31 MAY 1884, Page 3

It is often instructive to turn from speeches delivered at

regular party meetings to speeches delivered by candidates to provincial constituencies, if we wish to see in what direction the real feeling of the electors is tending. At a Leicester meeting held on Wednesday week, to hear the new Liberal candidate for South Leicestershire, Mr. James Ellis, explain his views to the constituency, that thoroughgoing Radical, who will be Mr. T. T. Paget's colleague at the next general election, said :—" We have had Egypt on the brain—Egypt in London, Egypt in the morning papers, Egypt everywhere. But I can tell the people in London, if they would only hear what we say, this fuss about events in Egypt does not extend in anything like the same degree to the country. We care less about Egypt than they think for. (Applause.) We do not wish the Govern.. ment to be pushed or driven by bondholders. (Cheers.) We do not want the House of Commons to spend night after night bothering the Ministry about a thing merely to draw atten- tion from home affairs. They really in this way do an enormous injury to the management of affairs in Egypt itself." And again :—" There is one point which I believe is not generally understood, and that is the question of where the money that is spent does the most good. I see in the papers to-day that, I think, 12,000 camels are to be bought in Upper Egypt.
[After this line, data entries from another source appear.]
Definition present (s : kst) (x : Z) : bool := bool_decide (is_Some (processTable s !! x)).
Definition zombie (s : kst) (x : Z) : bool := bool_decide (state_of s x = Some ZOMBIE).

(** What becomes of the descriptor [c] at [q] when init, at [ip], adopts the children [cs] of
    the process at [p]. *)
Definition orphaned (s : kst) (cs : list Z) (p ip q : Z) (c : processCDT) : processCDT :=
  with_ppid (if bool_decide (p_pid c ∈ cs) then INIT_PID else p_ppid c)
    (with_children (if q =? p then Some []
                    else if q =? ip then (λ l, l ++ List.filter (present s) cs) <$> children c else children c)
      (with_terminatedChildren (if q =? ip then (λ l, l ++ List.filter (zombie s) cs) <$> terminatedChildren c
                                else terminatedChildren c) c)).

#[export] Instance orphaned_proper s cs p ip q : Proper (proc_like ==> proc_like) (orphaned s cs p ip q).
Proof. intros a b L. red in L. rewrite L. done. Qed.
#[export] Instance app_child_proper x : Proper (proc_like ==> proc_like) (app_child x).
Proof. intros a b L. red in L. rewrite L. done. Qed.
#[export] Instance app_terminated_proper x : Proper (proc_like ==> proc_like) (app_terminated x).
Proof. intros a b L. red in L. rewrite L. done. Qed.
#[export] Instance with_ppid_proper v : Proper (proc_like ==> proc_like) (with_ppid v).
Proof. intros a b L. red in L. rewrite L. done. Qed.
#[export] Instance at_addr_proper a f q : Proper (proc_like ==> proc_like) f → Proper (proc_like ==> proc_like) (at_addr a f q).
Proof. intros Hf x y L. unfold at_addr. destruct (q =? a); [by apply Hf|done]. Qed.
Lemma pipe_start_live q1 q2 q3 q4 m q : is_Some (pipe_start q1 q2 q3 q4 m !! q) ↔ q ∈ [q1; q2; q3; q4] ∨ is_Some (m !! q).
Proof. unfold pipe_start. rewrite !lookup_insert_is_Some', !elem_of_cons, elem_of_nil. naive_solver. Qed.

(** The pipe nobody refers to yet, at [p]. *)
Lemma kinv_new_pipe N s p b q1 q2 q3 q4 m : kinv N no_ghost s → k_next s ≤ p < m →
  (∀ q, q ∈ [q1; q2; q3; q4] → k_next s ≤ q < m) → NoDup [q1; q2; q3; q4] →
  kinv (N + 1024) no_ghost (set_pipes (<[p := mkPipe b q1 q2 q3 q4 0 0]> (k_pipes s))
    (set_sems (pipe_start q1 q2 q3 q4 (k_sems s)) (set_next m s))).
Proof.
  intros H Hp Hq Hnd.
  pose proof H as [I0 I1 I2 (I3a & I3b & I3c & I3d) I4 I5 I6 I7 I8 I9 I10]. destruct I1 as [I1 I1'].
  set (c := mkPipe b q1 q2 q3 q4 0 0). set (s' := set_pipes _ _).
  assert (Hnp : k_pipes s !! p = None) by (apply eq_None_not_Some; intros Hx; specialize (I3b p Hx); lia).
  assert (Hnew : ∀ q, k_next s ≤ q → ∀ o, ¬ owns s q o).
  { intros q Hge o Ho. pose proof (I5 q o Ho) as Hx. specialize (I3a q Hx). lia. }
  assert (Hown : ∀ q o, owns s' q o → owns s q o ∨ ∃ i, o = OPipe p i ∧ [q1; q2; q3; q4] !! i = Some q).
  { intros q [x i|x i|i]; simpl; try (by left). intros (d & [[<- <-]|[Hx Hd]]%lookup_insert_Some & Hi); [|left; by exists d].
    right. by exists i. }
  assert (Hfresh : ∀ i q, [q1; q2; q3; q4] !! i = Some q → k_next s ≤ q) by (intros i q E; apply Hq, list_elem_of_lookup; by exists i).
  split; try done; unfold s'; kred.
  - lia.
  - split; kred; [done|lia].
  - keep_sched I2.
  - unfold below in *. kred. split_and!; intros k Hk.
    + apply pipe_start_live in Hk as [Hk|Hk]; [specialize (Hq k Hk); lia|]. specialize (I3a k Hk). lia.
    + apply lookup_insert_is_Some' in Hk as [<-|Hk]; [lia|]. specialize (I3b k Hk). lia.
    + specialize (I3c k Hk). lia.
    + specialize (I3d k Hk). lia.
  - intros q d [(_ & Hok & Hv)|Hd]%pipe_start_some; [split; [done|lia]|]. destruct (I4 q d Hd). split; [done|lia].
  - intros q o [Ho|(i & _ & E)]%Hown; apply pipe_start_live; [right; by eapply I5|left; apply list_elem_of_lookup; by exists i].
  - intros q o o' [Ho|(i & -> & E)]%Hown [Ho'|(i' & -> & E')]%Hown; [by eapply I6|by destruct (Hnew q (Hfresh _ _ E') o)|
      by destruct (Hnew q (Hfresh _ _ E) o')|]. by rewrite (NoDup_lookup _ _ _ _ Hnd E E').
  - intros x d [[<- <-]|[_ Hd]]%lookup_insert_Some; [|exact (I7 x d Hd)]. cbn [g_ref g_wr no_ghost].
    assert (Hz : ∀ fa f, k_files s !! fa = Some f → (fa_pipe f =? p) = false).
    { intros fa f Hf. apply Z.eqb_neq. intros E. destruct (proj1 (I8 fa f Hf)) as [E0|Hx]; [lia|]. rewrite E in Hx. specialize (I3b p Hx). lia. }
    rewrite !sum_pos_ex; [done|..]; intros fa f Hf; unfold uses, writes; by rewrite (Hz fa f Hf).
  - intros fa f Hf. destruct (I8 fa f Hf) as [[E|Hx] Hr]; (split; [|exact Hr]); [by left|right].
    rewrite lookup_insert_is_Some'. by right.
Qed.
I would very much rather that the money required for that should be spent on some good purpose here." Now, we do not say that opinions of that kind are not, in many cases, due to a certain narrowness in the sympathies of a great democracy. Often, we believe, it is so. But whether we deprecate or approve that limitation of sympathy, we may be sure that it is very characteristic of the new democracy ; that it has to be reckoned with ; and that it will be fatal to the success of the Jingoism with which the Tory Democrats so often season their Toryism.